» **DIRECTIONS FOR THIS TASK**
Please return only the lines from the one holding "if strEq algorithm" through the one holding "then Some AtHealthz", exactly as they appear in the records below, both ends included.

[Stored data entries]
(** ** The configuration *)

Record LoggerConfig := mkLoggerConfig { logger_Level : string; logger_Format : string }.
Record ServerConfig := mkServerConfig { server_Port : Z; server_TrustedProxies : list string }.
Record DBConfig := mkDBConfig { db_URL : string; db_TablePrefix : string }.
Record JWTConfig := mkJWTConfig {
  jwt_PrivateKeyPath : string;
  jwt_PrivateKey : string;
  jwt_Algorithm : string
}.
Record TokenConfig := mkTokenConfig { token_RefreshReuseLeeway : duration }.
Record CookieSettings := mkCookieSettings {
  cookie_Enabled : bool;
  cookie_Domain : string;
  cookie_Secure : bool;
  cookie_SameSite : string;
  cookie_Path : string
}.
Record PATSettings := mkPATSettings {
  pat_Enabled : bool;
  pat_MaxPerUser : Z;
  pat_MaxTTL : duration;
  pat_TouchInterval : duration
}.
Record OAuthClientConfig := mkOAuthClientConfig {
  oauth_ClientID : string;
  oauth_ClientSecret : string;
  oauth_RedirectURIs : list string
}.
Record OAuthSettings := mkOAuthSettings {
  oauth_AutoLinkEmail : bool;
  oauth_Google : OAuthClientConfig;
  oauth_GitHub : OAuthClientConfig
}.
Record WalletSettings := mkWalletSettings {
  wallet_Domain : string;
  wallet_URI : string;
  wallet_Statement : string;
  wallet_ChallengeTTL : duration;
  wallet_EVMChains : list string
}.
---
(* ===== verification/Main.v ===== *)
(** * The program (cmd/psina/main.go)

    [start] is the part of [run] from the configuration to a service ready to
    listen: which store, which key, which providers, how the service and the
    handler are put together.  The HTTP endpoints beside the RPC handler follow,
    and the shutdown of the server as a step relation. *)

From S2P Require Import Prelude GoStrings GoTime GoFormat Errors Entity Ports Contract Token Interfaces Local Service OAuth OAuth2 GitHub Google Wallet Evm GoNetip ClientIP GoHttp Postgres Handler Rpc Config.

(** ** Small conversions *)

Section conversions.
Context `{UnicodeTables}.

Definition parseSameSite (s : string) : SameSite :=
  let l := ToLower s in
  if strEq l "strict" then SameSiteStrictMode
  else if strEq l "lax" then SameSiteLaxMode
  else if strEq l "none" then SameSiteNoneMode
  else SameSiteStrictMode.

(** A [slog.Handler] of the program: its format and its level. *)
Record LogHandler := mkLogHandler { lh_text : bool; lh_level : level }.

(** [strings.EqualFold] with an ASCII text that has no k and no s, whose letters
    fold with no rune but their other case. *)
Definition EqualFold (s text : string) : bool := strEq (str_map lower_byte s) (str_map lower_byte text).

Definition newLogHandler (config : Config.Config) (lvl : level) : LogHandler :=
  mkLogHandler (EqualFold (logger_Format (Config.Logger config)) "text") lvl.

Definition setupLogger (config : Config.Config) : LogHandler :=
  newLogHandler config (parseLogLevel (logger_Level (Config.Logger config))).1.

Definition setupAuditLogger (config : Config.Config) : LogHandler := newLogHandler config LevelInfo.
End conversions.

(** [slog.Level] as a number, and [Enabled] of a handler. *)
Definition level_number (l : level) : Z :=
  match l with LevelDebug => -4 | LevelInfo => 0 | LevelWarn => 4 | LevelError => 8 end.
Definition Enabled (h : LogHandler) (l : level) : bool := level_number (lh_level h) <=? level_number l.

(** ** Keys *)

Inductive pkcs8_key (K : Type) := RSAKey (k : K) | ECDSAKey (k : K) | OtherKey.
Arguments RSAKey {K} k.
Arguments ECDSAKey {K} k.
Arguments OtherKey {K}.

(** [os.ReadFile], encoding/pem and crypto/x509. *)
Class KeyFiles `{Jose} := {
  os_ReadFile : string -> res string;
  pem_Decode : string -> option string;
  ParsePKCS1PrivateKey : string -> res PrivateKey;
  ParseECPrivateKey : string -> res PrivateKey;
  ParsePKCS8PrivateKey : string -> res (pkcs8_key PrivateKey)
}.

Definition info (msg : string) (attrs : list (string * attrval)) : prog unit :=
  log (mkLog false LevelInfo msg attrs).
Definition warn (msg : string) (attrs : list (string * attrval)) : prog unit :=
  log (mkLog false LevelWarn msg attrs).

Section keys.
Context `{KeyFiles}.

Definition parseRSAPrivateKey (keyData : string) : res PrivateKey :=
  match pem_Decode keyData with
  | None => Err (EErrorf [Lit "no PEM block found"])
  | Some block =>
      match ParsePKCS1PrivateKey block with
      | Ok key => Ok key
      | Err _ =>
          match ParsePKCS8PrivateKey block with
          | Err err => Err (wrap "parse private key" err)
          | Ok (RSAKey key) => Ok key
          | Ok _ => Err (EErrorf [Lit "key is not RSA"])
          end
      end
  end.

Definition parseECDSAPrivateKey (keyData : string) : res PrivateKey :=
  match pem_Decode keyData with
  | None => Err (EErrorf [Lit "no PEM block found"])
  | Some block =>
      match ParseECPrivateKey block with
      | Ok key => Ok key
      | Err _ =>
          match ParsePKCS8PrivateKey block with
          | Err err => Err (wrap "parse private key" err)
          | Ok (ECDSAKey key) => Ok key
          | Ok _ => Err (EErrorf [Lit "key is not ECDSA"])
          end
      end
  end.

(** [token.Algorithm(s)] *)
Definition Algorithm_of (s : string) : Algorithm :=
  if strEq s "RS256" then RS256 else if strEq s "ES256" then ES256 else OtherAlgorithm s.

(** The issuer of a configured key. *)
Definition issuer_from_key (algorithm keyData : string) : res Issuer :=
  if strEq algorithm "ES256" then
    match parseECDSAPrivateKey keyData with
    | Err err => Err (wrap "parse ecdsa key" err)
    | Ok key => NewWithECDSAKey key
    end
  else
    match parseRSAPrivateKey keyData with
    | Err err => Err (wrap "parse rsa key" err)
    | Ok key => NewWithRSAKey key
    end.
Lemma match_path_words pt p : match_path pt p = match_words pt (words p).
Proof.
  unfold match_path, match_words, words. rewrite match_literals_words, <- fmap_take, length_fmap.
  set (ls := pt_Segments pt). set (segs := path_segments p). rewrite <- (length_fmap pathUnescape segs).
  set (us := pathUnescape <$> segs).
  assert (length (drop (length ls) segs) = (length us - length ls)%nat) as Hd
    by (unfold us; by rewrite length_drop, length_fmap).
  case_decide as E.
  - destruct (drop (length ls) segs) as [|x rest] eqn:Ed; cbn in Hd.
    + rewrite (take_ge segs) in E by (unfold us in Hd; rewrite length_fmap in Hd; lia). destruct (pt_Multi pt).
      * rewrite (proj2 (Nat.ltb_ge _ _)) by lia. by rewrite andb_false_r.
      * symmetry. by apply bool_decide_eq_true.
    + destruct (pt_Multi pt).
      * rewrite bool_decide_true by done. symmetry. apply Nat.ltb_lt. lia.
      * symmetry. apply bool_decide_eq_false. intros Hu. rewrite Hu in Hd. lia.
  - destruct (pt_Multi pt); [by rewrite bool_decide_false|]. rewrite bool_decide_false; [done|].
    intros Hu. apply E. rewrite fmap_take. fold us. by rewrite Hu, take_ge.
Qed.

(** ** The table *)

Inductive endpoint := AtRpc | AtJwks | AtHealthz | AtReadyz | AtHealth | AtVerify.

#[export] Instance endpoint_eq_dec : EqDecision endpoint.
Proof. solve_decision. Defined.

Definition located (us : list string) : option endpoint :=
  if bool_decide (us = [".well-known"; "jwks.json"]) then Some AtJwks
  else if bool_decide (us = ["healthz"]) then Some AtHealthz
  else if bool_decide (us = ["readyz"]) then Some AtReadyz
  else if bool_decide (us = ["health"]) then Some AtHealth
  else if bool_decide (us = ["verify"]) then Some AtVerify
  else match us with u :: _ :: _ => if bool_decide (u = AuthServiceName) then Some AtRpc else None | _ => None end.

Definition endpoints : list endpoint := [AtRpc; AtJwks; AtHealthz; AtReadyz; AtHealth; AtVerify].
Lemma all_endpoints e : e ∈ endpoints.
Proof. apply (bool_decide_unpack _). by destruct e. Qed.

» **ANSWER TO THE PROBLEM**
  if strEq algorithm "ES256" then
    match parseECDSAPrivateKey keyData with
    | Err err => Err (wrap "parse ecdsa key" err)
    | Ok key => NewWithECDSAKey key
    end
  else
    match parseRSAPrivateKey keyData with
    | Err err => Err (wrap "parse rsa key" err)
    | Ok key => NewWithRSAKey key
    end.
Lemma match_path_words pt p : match_path pt p = match_words pt (words p).
Proof.
  unfold match_path, match_words, words. rewrite match_literals_words, <- fmap_take, length_fmap.
  set (ls := pt_Segments pt). set (segs := path_segments p). rewrite <- (length_fmap pathUnescape segs).
  set (us := pathUnescape <$> segs).
  assert (length (drop (length ls) segs) = (length us - length ls)%nat) as Hd
    by (unfold us; by rewrite length_drop, length_fmap).
  case_decide as E.
  - destruct (drop (length ls) segs) as [|x rest] eqn:Ed; cbn in Hd.
    + rewrite (take_ge segs) in E by (unfold us in Hd; rewrite length_fmap in Hd; lia). destruct (pt_Multi pt).
      * rewrite (proj2 (Nat.ltb_ge _ _)) by lia. by rewrite andb_false_r.
      * symmetry. by apply bool_decide_eq_true.
    + destruct (pt_Multi pt).
      * rewrite bool_decide_true by done. symmetry. apply Nat.ltb_lt. lia.
      * symmetry. apply bool_decide_eq_false. intros Hu. rewrite Hu in Hd. lia.
  - destruct (pt_Multi pt); [by rewrite bool_decide_false|]. rewrite bool_decide_false; [done|].
    intros Hu. apply E. rewrite fmap_take. fold us. by rewrite Hu, take_ge.
Qed.

(** ** The table *)

Inductive endpoint := AtRpc | AtJwks | AtHealthz | AtReadyz | AtHealth | AtVerify.

#[export] Instance endpoint_eq_dec : EqDecision endpoint.
Proof. solve_decision. Defined.

Definition located (us : list string) : option endpoint :=
  if bool_decide (us = [".well-known"; "jwks.json"]) then Some AtJwks
  else if bool_decide (us = ["healthz"]) then Some AtHealthz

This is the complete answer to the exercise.